PowerSchool Ransomware Attack: Schools Face Further Extortion

PowerSchool Data Breach: Extortion Attempts Continue

Despite a ransom payment made months ago by the educational software company PowerSchool to eliminate stolen student data, at least one school district is now facing extortion demands.

The threat actor claims the data was not, in fact, destroyed as promised.

Initial Breach and Ransom Payment

PowerSchool, a provider of K-12 software utilized by thousands of schools and supporting 60 million students in North America, experienced a security incident in December 2024.

Access was gained through a single compromised credential, granting the hacker extensive access to personally identifiable information (PII) belonging to students and teachers.

This included sensitive data such as Social Security numbers and health records.

The company opted to pay a ransom with the intention of securing the deletion of the stolen data, though the exact amount remains undisclosed.

New Extortion Attempts Surface

Toronto’s district school board, serving approximately 240,000 students annually, recently reported receiving an extortion communication.

The communication originated from a threat actor utilizing data from the previously reported breach.

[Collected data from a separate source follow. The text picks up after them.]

#[export] Instance Monad_Py : Monad Py := {|
  ret := fun _ a w => (Normal a, w);
  bind := fun _ _ m k w =>
    match m w with
    | (Normal a, w') => k a w'
    | (Raised e, w') => (Raised e, w')
    | (SystemExit code, w') => (SystemExit code, w')
    end
|}.

(** [raise e], and [try: m  except Exception as e: h e]. *)
#[export] Instance MonadExc_Py : MonadExc pyexc Py := {|
  raise := fun _ e w => (Raised e, w);
  catch := fun _ m h w =>
    match m w with
    | (Raised e, w') => h e w'
    | r => r
    end
|}.

Definition sys_exit {A : Type} (code : Z) : Py A :=
  fun w => (SystemExit code, w).

(** [print(s, file=f)]: the text and a newline go to the stream. *)
Definition print (s : string) (file : stream) : Py unit :=
  fun w =>
    let line := s ++ String newline "" in
    (Normal tt,
     match file with
     | sys_stdout => mkWorld (stdout w ++ line) (stderr w) (calls w) (ptt w)
     | sys_stderr => mkWorld (stdout w) (stderr w ++ line) (calls w) (ptt w)
     end).

Definition json_dumps (py : interpreter) (obj : pyval) (default : default_hook) : Py string :=
  fun w =>
    match dumps py obj default with
    | Ok s => (Normal s, w)
    | Err e => (Raised e, w)
    end.

(** [argv[i]]. *)
Definition argv_item (argv : list pystr) (i : nat) : Py pystr :=
  match nth_error argv i with
  | Some a => ret a
  | None => raise (IndexError (lit "list index out of range"))
  end.

(** A call of the parser [parse_title] of the [PTT] module, which returns
    the dict of the fields it found in the title, or raises. *)
Definition PTT_call (parse_title : pystr -> PS -> result pydict * PS)
    (title : pystr) : Py pyval :=
  fun w =>
    let (r, s') := parse_title title (ptt w) in
    let w' := mkWorld (stdout w) (stderr w) (calls w ++ [title])%list s' in
    match r with
    | Ok entries => (Normal (PDict entries), w')
    | Err e => (Raised e, w')
    end.

End Runtime.

Arguments stdout {PS} w.
Arguments stderr {PS} w.
Arguments calls {PS} w.
Arguments ptt {PS} w.
Arguments mkWorld {PS} stdout stderr calls ptt.
Arguments sys_exit {PS A} code.
Arguments print {PS} s file.
Arguments json_dumps {PS} py obj default.
Arguments argv_item {PS} argv i.
Arguments PTT_call {PS} parse_title title.

(** ** parse_title.py *)

Module ParseTitle.
Section Main.

Variable PS : Type.
Variable parse_title : pystr -> PS -> result pydict * PS.

Definition main (argv : list pystr) (py : interpreter) : Py PS unit :=
  (if (List.length argv <? 2)%nat then
     s <- json_dumps py (PDict [(KStr (lit "error"), PStr (lit "No title provided"))])
            default_none ;;
     print s sys_stderr ;;
     sys_exit 1
   else ret tt) ;;
  title <- argv_item argv 1 ;;
  catch
    (result <- PTT_call parse_title title ;;
     s <- json_dumps py result default_str ;;
     print s sys_stdout)
    (fun e =>
       s <- json_dumps py (PDict [(KStr (lit "error"), PStr (exc_str e))]) default_none ;;
       print s sys_stderr ;;
       sys_exit 1).

End Main.
End ParseTitle.

(** ** parse_title_batch.py *)

Module ParseTitleBatch.
Section Main.

Variable PS : Type.
Variable parse_title : pystr -> PS -> result pydict * PS.

(** The body of [for title in titles], with [results] as it stands when the
    iteration starts and as it stands when it ends. *)
Definition parse_one (title : pystr) (results : list pyval) : Py PS (list pyval) :=
  catch
    (parsed <- PTT_call parse_title title ;;
     ret (results ++ [PDict [(KStr (lit "title"), PStr title);
                             (KStr (lit "parsed"), parsed);
                             (KStr (lit "error"), PNone)]])%list)
    (fun e =>
       ret (results ++ [PDict [(KStr (lit "title"), PStr title);
                               (KStr (lit "parsed"), PNone);
                               (KStr (lit "error"), PStr (exc_str e))]])%list).

Fixpoint for_title_in (titles : list pystr) (results : list pyval) : Py PS (list pyval) :=
  match titles with
  | [] => ret results
  | title :: rest =>
      results' <- parse_one title results ;;
      for_title_in rest results'
  end.

(** The call of [json.dumps] on [results] is the one statement of [main]
    after the loop, outside any [try]. *)
Definition main (argv : list pystr) (py : interpreter) : Py PS unit :=
  (if (List.length argv <? 2)%nat then
     s <- json_dumps py (PDict [(KStr (lit "error"), PStr (lit "No titles provided"))])
            default_none ;;
     print s sys_stderr ;;
     sys_exit 1
   else ret tt) ;;
  let titles := skipn 1 argv in
  results <- for_title_in titles [] ;;
  s <- json_dumps py (PList results) default_str ;;
  print s sys_stdout.

End Main.
End ParseTitleBatch.

(** ** Running a script *)

(** What is seen of a finished process.  [traceback] is the exception the
    interpreter reported, if one reached it. *)
Record process (PS : Type) := mkProcess {
  exit_status : Z;
  out : string;
  err : string;
  traceback : option pyexc;
  parser_calls : list pystr;
  parser_state : PS
}.
Arguments exit_status {PS} p.
Arguments out {PS} p.
Arguments err {PS} p.
Arguments traceback {PS} p.
Arguments parser_calls {PS} p.
Arguments parser_state {PS} p.
Arguments mkProcess {PS} exit_status out err traceback parser_calls parser_state.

Similar extortion notes have been received by other schools across North America, including locations within North Carolina, according to local news reports.

PowerSchool's Response and Concerns

PowerSchool confirmed the initial ransom payment, stating it was considered the most effective course of action to prevent public disclosure of the data.

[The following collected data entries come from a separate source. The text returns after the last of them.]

(** A world on which the components are run in examples: no cookies, a
    signed-out provider, and a byte stream whose byte at position [n] is
    [n mod 256]. *)
Definition sample_world : World :=
  {| jar := ∅; provider := SignedOut; log := [];
     production := true; entropy := ascii_of_nat; cursor := 0 |}.


End Web.

(** ** CSRF token service *)

Module Csrf.

Import Web.

Definition CSRF_TOKEN_NAME : string := "csrf-token".
Definition CSRF_SECRET_NAME : string := "csrf-secret".
Definition TOKEN_LENGTH : nat := 32.

(** [generateToken()] *)
Definition generateToken (w : World) : string * World :=
  let (bytes, w') := randomBytes TOKEN_LENGTH w in
  (Js.to_hex bytes, w').

(** The first block of [generateCSRFToken]: the stored secret, or a new one
    that is stored when the cookie is missing or empty. *)
Definition ensure_secret (w : World) : string * World :=
  match cookie_value CSRF_SECRET_NAME w with
  | Some (String c s) => (String c s, w)
  | _ =>
      let (secret, w') := generateToken w in
      (secret, cookie_set CSRF_SECRET_NAME secret (60 * 60 * 24) w')
  end.


Section WithHmac.

(** [crypto.createHmac('sha256', key).update(data).digest()]: the raw
    digest, one character per byte. *)
Variable hmac_sha256 : string → string → string.

(** [generateCSRFToken()] *)
Definition generateCSRFToken (w : World) : string * World :=
  let (secret, w1) := ensure_secret w in
  let (token, w2) := generateToken w1 in
  let signature := Js.to_hex (hmac_sha256 secret token) in
  let csrfToken := (token ++ "." ++ signature)%string in
  (csrfToken, cookie_set CSRF_TOKEN_NAME csrfToken (60 * 60) w2).

(** The body of the [try] block of [validateCSRFToken]; the candidate is
    [None] when the caller passes [null] or [undefined]. *)
Definition validateCSRFToken_try (token : option string) (w : World)
    : Js.Result bool :=
  let storedToken := cookie_value CSRF_TOKEN_NAME w in
  let secret := cookie_value CSRF_SECRET_NAME w in
  match storedToken, secret, token with
  | Some (String c0 s0), Some (String c1 s1), Some (String c2 s2) =>
      let storedToken := String c0 s0 in
      let secret := String c1 s1 in
      let token := String c2 s2 in
      if negb (String.eqb token storedToken) then Js.Return false
      else
        let parts := Js.split_dot token in
        match parts !! 0%nat, parts !! 1%nat with
        | Some (String c3 s3), Some (String c4 s4) =>
            let tokenPart := String c3 s3 in
            let signature := String c4 s4 in
            let expectedSignature :=
              Js.to_hex (hmac_sha256 secret tokenPart) in
            Js.timingSafeEqual (Js.from_hex signature)
                               (Js.from_hex expectedSignature)
        | _, _ => Js.Return false
        end
  | _, _, _ => Js.Return false
  end.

However, cybersecurity experts and law enforcement agencies generally advise against paying ransoms.

There is no assurance that hackers will uphold their end of the bargain regarding data deletion.

Past incidents have demonstrated that some groups retain stolen data for future revictimization attempts.

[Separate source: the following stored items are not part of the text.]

(** X23: The short note the compiler emits for a step from pitch [q] to pitch
    [p] moves an interpreter voice that sounds [q] to [p]: its note
    offset becomes [2 * p], its increment the table entry of [p], and its
    duration the time the compiler books for the duration code. *)
Theorem short_note_round_trip (c : Notcmp.compiler_t) (v : Notint.voice_t)
    (q p code : Z) :
  1 <= q <= 61 -> 1 <= p <= 61 -> -7 <= p - q <= 7 -> 1 <= code <= 15 ->
  Notcmp.code_size c < Notcmp.MAX_CODE_SIZE ->
  Notint.note_offset v = q * 2 ->
  exists b,
    Notcmp.code (Notcmp.emit_short_note c (p - q) code) = Notcmp.code c ++ [b]
    /\ Notint.is_control_command b = false
    /\ let v' := Notint.assign_short_note v (Z.land b Notint.PITCH_MASK)
                   (Z.land b Notint.DURATION_MASK) in
       Notint.note_offset v' = p * 2
       /\ Notint.freq_increment v' = Notint.FREQUENCY_TABLE !!! Z.to_nat p
       /\ Notint.freq_increment v' <> 0
       /\ Notint.duration v' = Notcmp.time_table !!! Z.to_nat (code - 1)
       /\ Notint.wavetable_page v' = Notint.wavetable_page v.
Proof.
  intros Hq Hp Hd Hc Hroom Hv.
  unfold Notcmp.emit_short_note. rewrite NotcmpFacts.code_emit_byte by exact Hroom.
  eexists. split; [reflexivity|].
  pose proof (short_bytes_ok (p - q) code ltac:(lia) Hc) as Hok.
  unfold short_byte_ok in Hok. cbv zeta in Hok.
  set (b := to_uint8 (Z.lor (Z.shiftl (Z.land (p - q) 15) 4) code)) in *.
  apply andb_true_iff in Hok as [Hok H4]. apply andb_true_iff in Hok as [Hok H3].
  apply andb_true_iff in Hok as [H1 H2]. zbool.
  split.
  { unfold Notint.is_control_command. rewrite H1.
    destruct (code =? 0) eqn:E; zbool; [lia | reflexivity]. }
  cbv zeta. unfold Notint.assign_short_note. rewrite H1, H2.
  destruct (p - q =? Notint.PITCH_REST) eqn:E; zbool;
    [unfold Notint.PITCH_REST in E; lia|].
  rewrite H3.
  cbn [Notint.note_offset Notint.set_duration Notint.set_note_offset].
  rewrite Hv.
  assert (Hoff : to_uint8 (q * 2 + (p - q) * 2) = p * 2)
    by (unfold to_uint8; rewrite Z.mod_small by lia; lia).
  rewrite Hoff.
  destruct (frequency_table_sounds p Hp) as [Hf Hnz].
  match goal with |- context [if ?x then _ else _] => destruct x end;
    cbn; rewrite Hf; repeat split; assumption.
Qed.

Ongoing Investigation and Impact

A statement from PowerSchool, shared with customers and reviewed by TechCrunch, acknowledges awareness of the extortion attempts.

The company believes the current activity stems from the December 2024 breach, as data samples align with previously stolen information.

Beth Keebler, a PowerSchool spokesperson, indicated to TechCrunch that this is not considered a new incident.

The full extent of the data breach, including the number of affected individuals, has not yet been determined.

Several school districts have reported that “all” of their historical student and teacher data was compromised.

Scope of the Data Exposure

In Toronto, the compromised records extend back to at least 2009, potentially impacting millions of individuals.

This highlights the long-term implications of the initial data breach and the continued risk to affected parties.